(LISTED ENTRIES)

(** * DeepSpeed Windows patcher: build orchestration core

    A shallow embedding of [builddeepspeed.py] (class [DeepSpeedPatcher]).
    The file system, the registry, the network, the build subprocess and the
    dialogs are the program's outside world: the file system is a tree that
    the program reads and mutates, the others are oracles collected in an
    environment record.  Python exceptions are values of type [exn], and the
    methods run in a state-and-exception monad over the mutable part of the
    program (file system, log, status line, progress bar, dialogs shown). *)

From Stdlib Require Import List String Ascii Bool ZArith Lia.
From Stdlib Require Import Sorted.
Import ListNotations.
Open Scope string_scope.
Open Scope list_scope.
Set Warnings "-register-all".

(** * Strings *)

Definition dq : string := String (ascii_of_nat 34) EmptyString.
Definition nl : string := String (ascii_of_nat 10) EmptyString.
Definition bs : string := String (ascii_of_nat 92) EmptyString.

Definition lower_ascii (c : ascii) : ascii :=
  let n := nat_of_ascii c in
  if andb (Nat.leb 65 n) (Nat.leb n 90) then ascii_of_nat (n + 32) else c.

Fixpoint lower (s : string) : string :=
  match s with
  | EmptyString => EmptyString
  | String c s' => String (lower_ascii c) (lower s')
  end.

Definition upper_ascii (c : ascii) : ascii :=
  let n := nat_of_ascii c in
  if andb (Nat.leb 97 n) (Nat.leb n 122) then ascii_of_nat (n - 32) else c.

Fixpoint upper (s : string) : string :=
  match s with
  | EmptyString => EmptyString
  | String c s' => String (upper_ascii c) (upper s')
  end.

Definition nonempty (s : string) : bool :=
  match s with EmptyString => false | _ => true end.

(** The byte is a character of its own, not part of a longer one. *)
Definition is_ascii (c : ascii) : bool := Nat.ltb (nat_of_ascii c) 128.

(** A dot or a space: at the end of a name the system takes no notice of
    them. *)
Definition is_dot_or_space (c : ascii) : bool :=
  orb (Ascii.eqb c ".") (Ascii.eqb c " ").

(** [suffix_of t s]: [s] ends with [t]. *)
Definition suffix_of (t s : string) : bool :=
  let ls := String.length s in
  let lt := String.length t in
  andb (Nat.leb lt ls) (String.eqb (substring (ls - lt) lt s) t).

(** Python's [t in s] on strings. *)
Fixpoint contains (t s : string) : bool :=
  orb (prefix t s)
      match s with
      | EmptyString => false
      | String _ s' => contains t s'
      end.

(** * Exceptions and results *)

Inductive exn : Type :=
| Exception (msg : string)
| OSError (msg : string)
| HTTPError (status : Z)
| ImportError (msg : string)
| PackageNotFoundError (msg : string)
| CalledProcessError (code : Z)
| BadZipFile (msg : string)
| FileExistsError (msg : string).

Inductive result (A : Type) : Type :=
| Ok (a : A)
| Raise (e : exn).
Arguments Ok {A} a.
Arguments Raise {A} e.

(** * The file system

    The tree below the root of the system drive.  A directory lists its
    entries in the order [os.listdir] and [Path.glob] return them.  The
    operations fail as they do on Windows: a rename is refused when the
    destination exists, a directory is not removed by [os.remove] nor a
    file by [shutil.rmtree], and the root can be neither removed nor
    written.  Every entry can be removed and every directory written:
    permissions, locks and entries in use are not part of the tree, nor
    are the names that the system refuses. *)

Module Fs.

(** A path as the program writes it is the list of its components below
    the drive root, [C:\work\deepspeed\] being [["work"; "deepspeed"; ""]].
    The system reads it as [resolve] says: empty components and [.] are
    passed over and [..] goes up, at the root to the root.  Below, a
    place is a path so resolved, the root the empty one. *)
Definition path := list string.

Definition passed_over (c : string) : bool :=
  match c with
  | EmptyString => true
  | _ => String.eqb c "."
  end.

Definition step (stack : path) (c : string) : path :=
  if passed_over c then stack
  else if String.eqb c ".." then tl stack
  else c :: stack.

Definition resolve (p : path) : path := rev (fold_left step p []).

(** [os.path.dirname]: what stands before the last separator. *)
Definition dirname (p : path) : path := removelast p.
Definition basename (p : path) : string := last p EmptyString.

(** [Path(p)]: [pathlib] drops the empty components and [.], and leaves
    [..] where it is.  The root is its own parent. *)
Definition pathlib_path (p : path) : path :=
  filter (fun c => negb (passed_over c)) p.

Definition pathlib_parent (p : path) : path := removelast (pathlib_path p).

Inductive node : Type :=
| File (data : string)
| Dir (entries : list (string * node)).

Definition entries := list (string * node).

Definition names (es : entries) : list string := map fst es.

(** Names are told apart by the volume: two names are one entry when
    their keys are equal.  On the program's platform the key is the name
    in upper case, by the volume's own table, without the dots and spaces
    that end it.  What is taken for known is what becomes of a plain
    character that is not such an end. *)
Class Volume : Type := {
  key : string -> string;
  key_empty : key EmptyString = EmptyString;
  key_ascii : forall c s,
    is_ascii c = true ->
    (is_dot_or_space c = true -> key s <> EmptyString) ->
    key (String c s) = String (upper_ascii c) (key s)
}.

Section Operations.

Context {V : Volume}.

Definition same (a b : string) : bool := String.eqb (key a) (key b).

Fixpoint same_path (p q : path) : bool :=
  match p, q with
  | [], [] => true
  | a :: p', b :: q' => andb (same a b) (same_path p' q')
  | _, _ => false
  end.

Fixpoint assoc (k : string) (es : entries) : option node :=
  match es with
  | [] => None
  | (k', v) :: es' => if same k k' then Some v else assoc k es'
  end.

(End LISTED ENTRIES)

▶ [EXERCISE INSTRUCTIONS] In the entries above, the lines between the one holding "Definition bs : string" and the one holding "(** [suffix_of t s]: [s] ends with [t]. *)", inclusive, are to be printed exactly as written, and those alone.

▶ [WRITTEN ANSWER]
Definition bs : string := String (ascii_of_nat 92) EmptyString.

Definition lower_ascii (c : ascii) : ascii :=
  let n := nat_of_ascii c in
  if andb (Nat.leb 65 n) (Nat.leb n 90) then ascii_of_nat (n + 32) else c.

Fixpoint lower (s : string) : string :=
  match s with
  | EmptyString => EmptyString
  | String c s' => String (lower_ascii c) (lower s')
  end.

Definition upper_ascii (c : ascii) : ascii :=
  let n := nat_of_ascii c in
  if andb (Nat.leb 97 n) (Nat.leb n 122) then ascii_of_nat (n - 32) else c.

Fixpoint upper (s : string) : string :=
  match s with
  | EmptyString => EmptyString
  | String c s' => String (upper_ascii c) (upper s')
  end.

Definition nonempty (s : string) : bool :=
  match s with EmptyString => false | _ => true end.

(** The byte is a character of its own, not part of a longer one. *)
Definition is_ascii (c : ascii) : bool := Nat.ltb (nat_of_ascii c) 128.

(** A dot or a space: at the end of a name the system takes no notice of
    them. *)
Definition is_dot_or_space (c : ascii) : bool :=
  orb (Ascii.eqb c ".") (Ascii.eqb c " ").

(** [suffix_of t s]: [s] ends with [t]. *)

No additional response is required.